Citing anonymous military personnel, the newspaper continued, “the bombs and the firing devices used to kill the soldiers, as well as two private security guards, were initially created by the UK security services as part of a counter-terrorism strategy at the height of the troubles in the early 1990s.
“According to investigators examining past collusion between the security forces and paramilitaries in Northern Ireland, members of the shadowy army undercover outfit, the Force Research Unit, and officers from MI5 learned in the early 1990s that a senior IRA member in south Armagh was working to develop bombs triggered by light beams. They decided the risks would be diminished if they knew what technology was being used.
“‘The thinking of the security forces was that if they were intimate with the technology, then they could develop counter-measures, thereby staying one step ahead of the IRA,’ a senior source close to the inquiry explained. ‘It may seem absurd that the security services were supplying technology to the IRA, but the strategy was sound.
“‘Unfortunately, no one could see back then that this technology would be used to kill British soldiers thousands of miles away in a different war.’”
For the Independent, revelations of an IRA pedigree for the bombs was significant because it contradicted the Blair government’s claims that Iran had been working with insurgents in Basra to make the devices.
But they raise another important question as to how such bombs have turned up in Iraq. The Independent suggests the route was directly between the IRA and Palestinian and/or other Middle Eastern groups. However, this is not the only possible explanation, given the involvement of British security forces in dirty tricks operations in Ireland and their alleged role in developing the bomb in question.

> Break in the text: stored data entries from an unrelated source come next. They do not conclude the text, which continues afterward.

(** The operations of the registry. *)
Inductive registration :=
| Register (owner name : list Z) (flags : Z) (backend : k64_service_call_backend_t) (handler : option nat)
| Unregister (owner : list Z).
Definition register_one (g : registration) (v : svc) : bool * svc :=
  match g with
  | Register owner name flags backend handler => k64_system_register_call_backend owner name flags backend handler v
  | Unregister owner => (true, k64_system_unregister_calls owner v)
  end.
(** What they promise: a map that holds at most [K64_MAX_SERVICE_CALLS] calls. *)
Definition register_spec (g : registration) (m : call_map) : bool * call_map :=
  match g with
  | Register owner name flags backend handler =>
      if name_valid owner K64_SERVICE_CALL_OWNER_MAX && name_valid name K64_SERVICE_CALL_NAME_MAX && backend_ok backend handler &&
         bool_decide (m !! (owner, name) = None) && (size m <? K64_MAX_SERVICE_CALLS)%nat
      then (true, <[(owner, name) := mk_call owner name flags backend handler true]> m) else (false, m)
  | Unregister owner => (true, base.filter (fun e => e.1.1 <> owner) m)
  end.
Fixpoint registrations (l : list registration) (v : svc) : list bool * svc :=
  match l with [] => ([], v) | g :: l => let '(b, v) := register_one g v in let '(bs, v) := registrations l v in (b :: bs, v) end.
Fixpoint registrations_spec (l : list registration) (m : call_map) : list bool * call_map :=
  match l with [] => ([], m) | g :: l => let '(b, m) := register_spec g m in let '(bs, m) := registrations_spec l m in (b :: bs, m) end.
(** What the dispatcher finds. *)
Definition find_call (owner name : list Z) (v : svc) : option k64_service_call_t :=
  getZ (service_calls v) (find_index (is_call owner name) (service_calls v) 0).

Record represents (v : svc) (m : call_map) : Prop := {
  rep_keys : NoDup (keyed (active (service_calls v))).*1;
  rep_map : m = list_to_map (keyed (active (service_calls v)));
  rep_length : length (service_calls v) = K64_MAX_SERVICE_CALLS
}.

Lemma is_call_spec owner name c : is_call owner name c = true <-> cl_active c = true /\ key c = (owner, name).
Proof.
  unfold is_call, key. rewrite !andb_true_iff. destruct (same_spec (cl_owner c) owner), (same_spec (cl_name c) name); split; intros H; destruct_and?; simplify_eq; try done.
Qed.

Lemma elem_active c l : c ∈ active l <-> c ∈ l /\ cl_active c = true.
Proof. unfold active. rewrite !list_elem_of_In. apply filter_In. Qed.
Lemma elem_keyed p l : p ∈ keyed l <-> p.1 = key p.2 /\ p.2 ∈ l.
Proof.
  unfold keyed. rewrite list_elem_of_fmap. split; [by intros (c & -> & Hc)|]. destruct p as [q c]. cbn. intros [-> Hc]. by exists c.
Qed.

Lemma find_call_map v m owner name : represents v m -> find_call owner name v = m !! (owner, name).
Proof.
  intros [Hnd -> _]. unfold find_call. destruct (find_index_spec (is_call owner name) (service_calls v) 0 ltac:(lia)) as [[-> HF]|(k & c & -> & Hk & Hc & _)].
  - symmetry. apply not_elem_of_list_to_map_1. intros ((q & c) & Hqq & [Hq [Hc Ha]%elem_active]%elem_keyed)%list_elem_of_fmap. rewrite Forall_forall in HF. specialize (HF c Hc).
    cbn in *. assert (is_call owner name c = true) by (apply is_call_spec; split; [done|congruence]). congruence.
  - rewrite Z.add_0_l, getZ_of_nat, Hk. symmetry. apply is_call_spec in Hc as [Ha Hkey]. apply elem_of_list_to_map_1; [done|]. apply elem_keyed. split; [symmetry; exact Hkey|].
    apply elem_active. split; [|done]. by eapply list_elem_of_lookup_2.
Qed.

Lemma call_exists_map v m owner name : represents v m -> existsb (is_call owner name) (service_calls v) = bool_decide (is_Some (m !! (owner, name))).
Proof.
  intros H. rewrite <- (find_call_map v m owner name H). unfold find_call. destruct (find_index_spec (is_call owner name) (service_calls v) 0 ltac:(lia)) as [[-> HF]|(k & c & -> & Hk & Hc & _)].
  - rewrite bool_decide_eq_false_2 by (intros [? ?]; done). apply not_true_is_false. intros (c & Hc & Hi)%existsb_exists. rewrite Forall_forall in HF. rewrite HF in Hi; [done|]. by apply list_elem_of_In.
  - rewrite Z.add_0_l, getZ_of_nat, Hk. rewrite bool_decide_eq_true_2 by done. apply existsb_exists. exists c. split; [|done]. apply list_elem_of_In. by eapply list_elem_of_lookup_2.
Qed.

Lemma active_insert l i c d : l !! i = Some d -> cl_active d = false -> cl_active c = true -> active (<[i := c]> l) ≡ₚ c :: active l.
Proof.
  intros Hi Hd Hc. rewrite insert_take_drop by by eapply lookup_lt_Some. rewrite <- (take_drop_middle l i d Hi) at 3. unfold active. rewrite !List.filter_app. cbn [List.filter]. rewrite Hc, Hd.
  by rewrite Permutation_middle.
Qed.

Lemma represents_size v m : represents v m -> size m = length (active (service_calls v)).
Proof. intros [Hnd -> _]. rewrite map_size_list_to_map by done. unfold keyed. by rewrite length_map. Qed.

Lemma active_full l : Forall (fun c => negb (cl_active c) = false) l -> active l = l.
Proof. induction 1 as [|c l Hc _ IH]; [done|]. unfold active in *. cbn. destruct (cl_active c); [by rewrite IH|done]. Qed.

Lemma active_short l i d : l !! i = Some d -> cl_active d = false -> (length (active l) < length l)%nat.
Proof.
  intros Hi Hd. rewrite <- (take_drop_middle l i d Hi). unfold active. rewrite List.filter_app, !length_app. cbn [List.filter]. rewrite Hd. cbn [length].
  pose proof (filter_length_le cl_active (take i l)). pose proof (filter_length_le cl_active (drop (S i) l)). lia.
Qed.

Lemma copy_valid n s : name_valid s n = true -> copy_name n s = s.
Proof. unfold name_valid, copy_name. intros [[_ H%Z.ltb_lt]%andb_true_iff _]%andb_true_iff. apply take_ge. lia. Qed.

Lemma register_represents owner name flags backend handler v m : represents v m ->
  let g := Register owner name flags backend handler in
  fst (register_one g v) = fst (register_spec g m) /\ represents (snd (register_one g v)) (snd (register_spec g m)).
Proof.
  intros HR. cbn [register_one register_spec]. unfold k64_system_register_call_backend. rewrite (call_exists_map v m) by done.
  destruct (name_valid owner _) eqn:E1; [|done]. destruct (name_valid name _) eqn:E2; [|done]. destruct (backend_ok backend handler); [|done]. cbn [negb orb andb].
  destruct (m !! (owner, name)) as [c|] eqn:Em; [by rewrite bool_decide_eq_true_2|]. rewrite bool_decide_eq_false_2 by (intros [? ?]; done).
  rewrite bool_decide_eq_true_2 by done. cbn [andb]. rewrite (represents_size v m HR). destruct HR as [Hnd Hm Hlen].
  destruct (find_index_spec (fun c => negb (cl_active c)) (service_calls v) 0 ltac:(lia)) as [[-> HF]|(k & d & -> & Hk & Hd%negb_true_iff & _)].
  - rewrite (active_full _ HF), Hlen. by rewrite Nat.ltb_irrefl.
  - rewrite (proj2 (Z.ltb_ge _ _)) by lia. pose proof (active_short _ _ _ Hk Hd) as Hs. rewrite Hlen in Hs. rewrite (proj2 (Nat.ltb_lt _ _)) by done. split; [done|]. rewrite !copy_valid by done.
    cbn [snd]. set (c := mk_call _ _ _ _ _ _). assert (Hperm : keyed (active (<[Z.to_nat (0 + Z.of_nat k) := c]> (service_calls v))) ≡ₚ ((owner, name), c) :: keyed (active (service_calls v))).
    { rewrite Z.add_0_l, Nat2Z.id. unfold keyed. by rewrite (active_insert _ _ c d Hk Hd). }
    assert (Hnd' : NoDup (((owner, name), c) :: keyed (active (service_calls v))).*1).
    { cbn. apply NoDup_cons. split; [|done]. rewrite Hm in Em. by apply not_elem_of_list_to_map_2 in Em. }
    split; cbn [service_calls set_calls].
    + by rewrite Hperm.
    + rewrite (list_to_map_proper _ (((owner, name), c) :: keyed (active (service_calls v)))) by (rewrite ?Hperm; done). cbn. by rewrite Hm.
    + by rewrite length_insert.
Qed.

Lemma active_unregister owner l :
  active (map (fun c => if cl_active c && same (cl_owner c) owner then no_call else c) l) = List.filter (fun c => negb (same (cl_owner c) owner)) (active l).
Proof.
  induction l as [|c l IH]; [done|]. unfold active in *. cbn. destruct (cl_active c) eqn:E; cbn; [|by rewrite E, IH]. destruct (same (cl_owner c) owner) eqn:F; cbn; [done|]. by rewrite E, IH.
Qed.

Lemma keyed_filter owner l : NoDup (keyed l).*1 ->
  NoDup (keyed (List.filter (fun c => negb (same (cl_owner c) owner)) l)).*1 /\
  (list_to_map (keyed (List.filter (fun c => negb (same (cl_owner c) owner)) l)) : call_map) = base.filter (fun e => e.1.1 <> owner) (list_to_map (keyed l) : call_map).
Proof.
  induction l as [|c l IH]; [by cbn; rewrite (map_filter_empty (M := gmap call_key))|]. cbn. intros [Hn Hnd]%NoDup_cons. destruct (IH Hnd) as [IH1 IH2]. rewrite map_filter_insert. destruct (same_spec (cl_owner c) owner) as [E|E]; cbn.
  - rewrite decide_False by (cbn; tauto). split; [done|]. rewrite delete_id; [done|]. by apply not_elem_of_list_to_map_1.
  - rewrite decide_True by done. split; [|by apply (f_equal (insert _ _))]. apply NoDup_cons. split; [|done]. intros ((q & d) & Hq & [Hkey Hd]%elem_keyed)%list_elem_of_fmap. apply Hn.
    apply list_elem_of_fmap. exists (q, d). split; [done|]. apply elem_keyed. split; [done|]. cbn in *. rewrite list_elem_of_In in *. by apply filter_In in Hd as [Hd _].
Qed.

Lemma registration_represents g v m : represents v m ->
  fst (register_one g v) = fst (register_spec g m) /\ represents (snd (register_one g v)) (snd (register_spec g m)).
Proof.
  intros HR. destruct g as [owner name flags backend handler|owner]; [by apply register_represents|]. split; [done|]. destruct HR as [Hnd Hm Hlen].
  destruct (keyed_filter owner _ Hnd) as [H1 H2]. split; cbn [register_one register_spec snd k64_system_unregister_calls set_calls service_calls].
  - by rewrite active_unregister.
  - by rewrite active_unregister, Hm, H2.
  - by rewrite length_map.
Qed.

Lemma registrations_represent l : forall v m, represents v m ->
  fst (registrations l v) = fst (registrations_spec l m) /\ represents (snd (registrations l v)) (snd (registrations_spec l m)).
Proof.
  induction l as [|g l IH]; intros v m HR; [done|]. destruct (registration_represents g v m HR) as [H1 H2]. cbn [registrations registrations_spec].
  destruct (register_one g v) as [b v'], (register_spec g m) as [b' m']. cbn [fst snd] in *. subst b'. destruct (IH v' m' H2) as [H3 H4].
  destruct (registrations l v') as [bs w], (registrations_spec l m') as [bs' w']. cbn [fst snd] in *. by subst bs'.
Qed.

Lemma init_represents : represents k64_system_registry_init ∅.
Proof. split; vm_compute; [constructor|reflexivity|reflexivity]. Qed.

Yet another incident has yet to be explained. On October 4 it was reported that a British civilian and nine Iraqis had been arrested by Iraq’s border security force. An Iraqi police official in Najaf told CNN that the “ten suspected terrorists” had been arrested near the Saudi border the day before.
The group were reportedly travelling in three GMC Suburbans containing machine guns and GPS satellite technology when they were stopped. The Briton, Colin Peter Wanley, had claimed to be a contractor, but was briefly detained after his identification failed to support this.
Wanley was said to be working on bomb disposal at a water treatment plant in southern Iraq for his UK-based firm, Ammtech International Consultants Ltd. Subsequent reports indicate that Wanley had served in the British Army for 12 years in Northern Ireland before leaving to set up his company, and had previously been involved in “humanitarian” work in Bosnia.
Why an engineer should be in possession of an invalid visa, let alone Kalashnikov rifles and satellite navigation equipment, has never been revealed. Nor has the nature of Wanley’s relations with the nine Iraqis detained with him.
Instead, media coverage of the incident quickly fell silent.